(** How far a call with a decoded content gets. *)
Inductive progress (image_source : ImageArg) (x1 y1 x2 y2 : Z) (content : nat)
    (image_overlay : option ImageArg) (w : World)
    (run : Result (list Byte.byte) * World * list Event) : Prop :=
| canvas_fails e w1 t1 :
    open_canvas image_source w = (Raise e, w1, t1) ->
    not_validation e -> run = (Raise e, w1, t1) ->
    progress image_source x1 y1 x2 y2 content image_overlay w run
| overlay_fails img w1 t1 e w2 t2 :
    open_canvas image_source w = (Ok img, w1, t1) ->
    open_overlay image_overlay w1 = (Raise e, w2, t2) ->
    not_validation e -> run = (Raise e, w2, t1 ++ t2) ->
    progress image_source x1 y1 x2 y2 content image_overlay w run
| region_fails img w1 t1 o w2 t2 :
    open_canvas image_source w = (Ok img, w1, t1) ->
    open_overlay image_overlay w1 = (Ok o, w2, t2) ->
    x2 <= x1 \/ y2 <= y1 ->
    run = (Raise InvalidGeometry, w2, t1 ++ t2) ->
    progress image_source x1 y1 x2 y2 content image_overlay w run
| content_missing img w1 t1 o w2 t2 :
    open_canvas image_source w = (Ok img, w1, t1) ->
    open_overlay image_overlay w1 = (Ok o, w2, t2) ->
    x1 < x2 -> y1 < y2 -> heap w2 !! content = None ->
    run = (Raise BadReference, w2, t1 ++ t2) ->
    progress image_source x1 y1 x2 y2 content image_overlay w run
| size_fails img w1 t1 o w2 t2 cim :
    open_canvas image_source w = (Ok img, w1, t1) ->
    open_overlay image_overlay w1 = (Ok o, w2, t2) ->
    x1 < x2 -> y1 < y2 -> heap w2 !! content = Some cim ->
    (im_size cim).1 <= 0 \/ (im_size cim).2 <= 0 ->
    run = (Raise InvalidContentSize, w2, t1 ++ t2) ->
    progress image_source x1 y1 x2 y2 content image_overlay w run
| checks_pass img w1 t1 o w2 t2 cim :
    open_canvas image_source w = (Ok img, w1, t1) ->
    open_overlay image_overlay w1 = (Ok o, w2, t2) ->
    x1 < x2 -> y1 < y2 -> heap w2 !! content = Some cim ->
    0 < (im_size cim).1 -> 0 < (im_size cim).2 ->
    (forall e, result_of run = Raise e -> not_validation e) ->
    progress image_source x1 y1 x2 y2 content image_overlay w run.

(** The image that an argument stands for when the routine loads it: the
    decoded image itself, or the image of the file in RGBA. *)
Definition load (w : World) (a : ImageArg) : option (Image Pixel) :=
  match a with
  | Decoded r => heap w !! r
  | Path p =>
      match files w !! p with
      | Some (Some im) =>
          Some (mkImage ["R"; "G"; "B"; "A"]%string (im_size im) (to_rgba im))
      | _ => None
      end
  end.

(** The overlay that lines 55-60 and 142 arrive at: none when the
    argument is absent or a path that names no file, else the image the
    argument stands for; [None] when that image cannot be had. *)
Definition overlay_of (w : World) (image_overlay : option ImageArg)
    : option (option (Image Pixel)) :=
  match image_overlay with
  | None => Some None
  | Some (Decoded r) => Some <$> load w (Decoded r)
  | Some (Path p) =>
      if bool_decide (is_Some (files w !! p))
      then Some <$> load w (Path p)
      else Some None
  end.

(** The canvas that is encoded: the content pasted at [box] under its
    own mask or under none, then the overlay over all of it. *)
Definition composed (canvas rim : Image Pixel) (box : Z * Z) (alpha : bool)
    (overlay : option (Image Pixel)) : Image Pixel :=
  let mid := pasted canvas rim box (if alpha then Some rim else None) in
  match overlay with
  | Some ov => pasted mid ov (0, 0) (Some ov)
  | None => mid
  end.

End Model.

(** ** A small raster library to run the routine on

    Pixels are a grey value with an alpha value; resampling picks the
    nearest source pixel; the encoder writes the size and then the bytes
    of the pixels, row by row. *)

Module Demo.

Definition Pixel : Type := Z * Z.

Definition nearest_pixel (im : Image Pixel) (size : Z * Z) (x y : Z) : Pixel :=
  im_data im (x * (im_size im).1 / size.1) (y * (im_size im).2 / size.2).

Definition blend (d s : Pixel) (a : Z) : Pixel :=
  if a =? 0 then d
  else if a =? 255 then s
  else ((d.1 * (255 - a) + s.1 * a) / 255, (d.2 * (255 - a) + s.2 * a) / 255).

Definition byte_of (z : Z) : Byte.byte :=
  match Byte.of_N (Z.to_N (z mod 256)) with
  | Some b => b
  | None => Byte.x00
  end.

Definition encode (im : Image Pixel) : option (list Byte.byte) :=
  let w := (im_size im).1 in
  let h := (im_size im).2 in
  Some (byte_of w :: byte_of h ::
        flat_map (fun y =>
          flat_map (fun x => let p := im_data im (Z.of_nat x) (Z.of_nat y) in
                             [byte_of p.1; byte_of p.2])
                   (seq 0 (Z.to_nat w)))
          (seq 0 (Z.to_nat h))).

#[export] Instance raster : Raster Pixel := {|
  lanczos := nearest_pixel;
  to_rgba := fun im => im_data im;
  adapt := fun _ _ p => p;
  mask_value := fun _ p => p.2;
  mix := blend;
  png_encode := encode;
|}.

(** A uniform image. *)
Definition solid (bands : list string) (w h : Z) (p : Pixel) : Image Pixel :=
  mkImage bands (w, h) (fun _ _ => p).

(** An opaque centre with a fully transparent one-pixel border. *)
Definition framed (w h : Z) (v : Z) : Image Pixel :=
  mkImage ["L"; "A"]%string (w, h)
    (fun x y => if (1 <=? x) && (x <? w - 1) && (1 <=? y) && (y <? h - 1)
                then (v, 255) else (v, 0)).

Definition objects (objs : list (Image Pixel)) : World :=
  mkWorld objs ∅.

End Demo.

#[global] Existing Instance Demo.raster.

(** ** Calls to run the routine on *)

(** A 4 by 2 content with an alpha band, centred in the 6 by 6 region
    [(1,1)-(7,7)] of an 8 by 8 canvas: it is upscaled to 6 by 3 when
    upscaling is allowed and kept at 4 by 2 otherwise. *)
Definition small_content : Image Demo.Pixel :=
  Demo.solid ["L"; "A"]%string 4 2 (7, 255).

Definition small_world : World :=
  Demo.objects [Demo.solid ["L"]%string 8 8 (200, 255); small_content].

Definition small_run (allow_upscale : bool) :=
  paste_image_auto (Decoded 0%nat) (1, 1) (7, 7) (Decoded 1%nat)
    "center" "middle" 0 allow_upscale true None small_world.

(** A 4 by 4 content that is opaque but for a transparent border of one
    pixel, on the same canvas and region; and the same call with another
    overlay argument. *)
Definition framed_content : Image Demo.Pixel := Demo.framed 4 4 9.

Definition framed_world : World :=
  Demo.objects [Demo.solid ["L"]%string 8 8 (200, 255); framed_content].

Definition framed_run (keep_alpha : bool) (image_overlay : option ImageArg) :=
  paste_image_auto (Decoded 0%nat) (1, 1) (7, 7) (Decoded 1%nat)
    "center" "middle" 0 false keep_alpha image_overlay framed_world.

(** Calls that fail a check: a path for the content, the region
    [(0,0)-(0,5)], and a content of width 0. *)
Definition flat_world : World :=
  Demo.objects [Demo.solid ["L"]%string 8 8 (200, 255);
                Demo.solid ["L"]%string 0 5 (7, 255)].

Definition checked_run (top_left bottom_right : Z * Z) (content_image : ImageArg)
    (world : World) :=
  paste_image_auto (Decoded 0%nat) top_left bottom_right content_image
    "center" "middle" 0 false true None world.

(** The small call with a negative padding, left and top aligned. *)
Definition padded_run (padding : Z) (allow_upscale : bool) :=
  paste_image_auto (Decoded 0%nat) (1, 1) (7, 7) (Decoded 1%nat)
    "left" "top" padding allow_upscale true None small_world.

(** A 3 by 2 content in the 2 by 2 region [(0,0)-(2,2)] of a 4 by 4
    canvas: the scale is [2/3] rounded to binary64 and the content is
    resized to 2 by 1. *)
Definition thin_content : Image Demo.Pixel :=
  Demo.solid ["L"]%string 3 2 (7, 255).

Definition thin_world : World :=
  Demo.objects [Demo.solid ["L"]%string 4 4 (200, 255); thin_content].

Definition thin_run :=
  paste_image_auto (Decoded 0%nat) (0, 0) (2, 2) (Decoded 1%nat)
    "center" "middle" 0 false true None thin_world.

(** An 8 by 8 overlay with an opaque centre and a transparent border of
    one pixel; a world where the canvas and the overlay are also files,
    beside a file that does not decode; the images these files load as;
    and the call that puts the 4 by 2 content, upscaled to 6 by 3, into
    the region [(1,1)-(7,7)]. *)
Definition overlay_image : Image Demo.Pixel := Demo.framed 8 8 50.

Definition disk_world : World :=
  mkWorld [Demo.solid ["L"]%string 8 8 (200, 255); small_content; overlay_image]
    (<["canvas.png"%string := Some (Demo.solid ["L"]%string 8 8 (200, 255))]>
       (<["overlay.png"%string := Some overlay_image]>
          (<["broken.png"%string := None]> ∅))).

Definition disk_canvas : Image Demo.Pixel :=
  mkImage ["R"; "G"; "B"; "A"]%string (8, 8) (fun _ _ => (200, 255)).

Definition disk_overlay : Image Demo.Pixel :=
  mkImage ["R"; "G"; "B"; "A"]%string (8, 8) (im_data overlay_image).

Definition disk_run (image_source : ImageArg) (allow_upscale keep_alpha : bool)
    (image_overlay : option ImageArg) :=
  paste_image_auto image_source (1, 1) (7, 7) (Decoded 1%nat)
    "center" "middle" 0 allow_upscale keep_alpha image_overlay disk_world.

Definition disk_run_aligned (align valign : string) :=
  paste_image_auto (Decoded 0%nat) (1, 1) (7, 7) (Decoded 1%nat)
    align valign 0 false true None disk_world.

(* ===================================================================== *)
(** * Part II: properties                                                 *)
(* ===================================================================== *)

(** ** Rounding to the nearest integer *)

Module RoundFacts.
Import Binary64.

Lemma round_half_even_near (n d : Z) :
  0 < d -> - d <= 2 * (round_half_even n d * d - n) <= d.
Proof.
  intros Hd. unfold round_half_even.
  pose proof (Z.div_mod n d ltac:(lia)) as Hdm.
  pose proof (Z.mod_pos_bound n d Hd) as Hr.
  destruct (Z.compare_spec (2 * (n mod d)) d);
    try destruct (Z.even (n / d)); nia.
Qed.

Lemma round_half_even_unique (n d z : Z) :
  0 < d -> - d < 2 * (z * d - n) < d -> round_half_even n d = z.
Proof.
  intros Hd Hz. pose proof (round_half_even_near n d Hd). nia.
Qed.

Lemma round_half_even_below (n d z : Z) :
  0 < d -> 2 * (n - z * d) < d -> round_half_even n d <= z.
Proof.
  intros Hd Hz. pose proof (round_half_even_near n d Hd). nia.
Qed.

Lemma round_half_even_above (n d z : Z) :
  0 < d -> 2 * (z * d - n) < d -> z <= round_half_even n d.
Proof.
  intros Hd Hz. pose proof (round_half_even_near n d Hd). nia.
Qed.

Lemma round_half_even_exact (z d : Z) :
  0 < d -> round_half_even (z * d) d = z.
Proof. intros Hd. apply round_half_even_unique; lia. Qed.

End RoundFacts.

(** ** Rounding to binary64 *)

Module FloatFacts.
Import Binary64 RoundFacts.

Lemma scaleb_nonneg (m e : Z) :
  0 <= e -> scaleb m e = inject_Z (m * 2 ^ e).
Proof. intros H. unfold scaleb. destruct (Z.leb_spec 0 e); [reflexivity | lia]. Qed.

Lemma scaleb_neg (m e : Z) :
  e < 0 -> scaleb m e = Qmake m (Z.to_pos (2 ^ (- e))).
Proof. intros H. unfold scaleb. destruct (Z.leb_spec 0 e); [lia | reflexivity]. Qed.

Lemma pow2_pos (k : Z) : 0 <= k -> 0 < 2 ^ k.
Proof. intros. apply Z.pow_pos_nonneg; lia. Qed.

(** Products of two powers of two with the same total exponent. *)
Lemma pow2_mul_eq (a b c d : Z) :
  0 <= a -> 0 <= b -> 0 <= c -> 0 <= d -> a + b = c + d ->
  2 ^ a * 2 ^ b = 2 ^ c * 2 ^ d.
Proof.
  intros. rewrite <- !Z.pow_add_r by lia. f_equal. lia.
Qed.

Lemma pow2_le (a b : Z) : 0 <= a <= b -> 2 ^ a <= 2 ^ b.
Proof. intros. apply Z.pow_le_mono_r; lia. Qed.

(** [2^k <= n/d < 2^(k+1)] for [k = ilog2 n d], without fractions. *)
Lemma ilog2_spec (n d : Z) :
  0 < n -> 0 < d ->
  let k := ilog2 n d in
  d * 2 ^ Z.max 0 k <= n * 2 ^ Z.max 0 (- k) /\
  n * 2 ^ Z.max 0 (- (k + 1)) < d * 2 ^ Z.max 0 (k + 1).
Proof.
  intros Hn Hd. unfold ilog2.
  pose proof (Z.log2_spec n Hn) as [Hn1 Hn2].
  pose proof (Z.log2_spec d Hd) as [Hd1 Hd2].
  pose proof (Z.log2_nonneg n) as Ha. pose proof (Z.log2_nonneg d) as Hb.
  set (a := Z.log2 n) in *. set (b := Z.log2 d) in *.
  rewrite <- Z.add_1_r in Hn2, Hd2.
  destruct (Z.leb_spec (d * 2 ^ Z.max 0 (a - b)) (n * 2 ^ Z.max 0 (- (a - b))))
    as [Ht | Ht]; cbv zeta; split; try assumption.
  - destruct (Z.le_gt_cases 0 (a - b)) as [Hk | Hk].
    + replace (Z.max 0 (- (a - b + 1))) with 0 by lia.
      replace (Z.max 0 (a - b + 1)) with (a - b + 1) by lia.
      pose proof (pow2_mul_eq b (a - b + 1) (a + 1) 0 ltac:(lia) ltac:(lia) ltac:(lia) ltac:(lia) ltac:(lia)) as E.
      pose proof (pow2_pos (a - b + 1) ltac:(lia)).
      rewrite Z.pow_0_r in *. nia.
    + replace (Z.max 0 (- (a - b + 1))) with (b - a - 1) by lia.
      replace (Z.max 0 (a - b + 1)) with 0 by lia.
      pose proof (pow2_mul_eq (a + 1) (b - a - 1) b 0 ltac:(lia) ltac:(lia) ltac:(lia) ltac:(lia) ltac:(lia)) as E.
      pose proof (pow2_pos (b - a - 1) ltac:(lia)).
      rewrite Z.pow_0_r in *. nia.
  - destruct (Z.le_gt_cases 1 (a - b)) as [Hk | Hk].
    + replace (Z.max 0 (- (a - b - 1))) with 0 by lia.
      replace (Z.max 0 (a - b - 1)) with (a - b - 1) by lia.
      pose proof (pow2_mul_eq (b + 1) (a - b - 1) a 0 ltac:(lia) ltac:(lia) ltac:(lia) ltac:(lia) ltac:(lia)) as E.
      pose proof (pow2_pos (a - b - 1) ltac:(lia)).
      rewrite Z.pow_0_r in *. nia.
    + replace (Z.max 0 (- (a - b - 1))) with (b - a + 1) by lia.
      replace (Z.max 0 (a - b - 1)) with 0 by lia.
      pose proof (pow2_mul_eq a (b - a + 1) (b + 1) 0 ltac:(lia) ltac:(lia) ltac:(lia) ltac:(lia) ltac:(lia)) as E.
      pose proof (pow2_pos (b - a + 1) ltac:(lia)).
      rewrite Z.pow_0_r in *. nia.
  - replace (a - b - 1 + 1) with (a - b) by lia. lia.
Qed.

---------------

Task details: Every line of the records above where the string "files" is found should be copied.

Answer box:
      match files w !! p with
      if bool_decide (is_Some (files w !! p))
    one pixel; a world where the canvas and the overlay are also files,
    beside a file that does not decode; the images these files load as;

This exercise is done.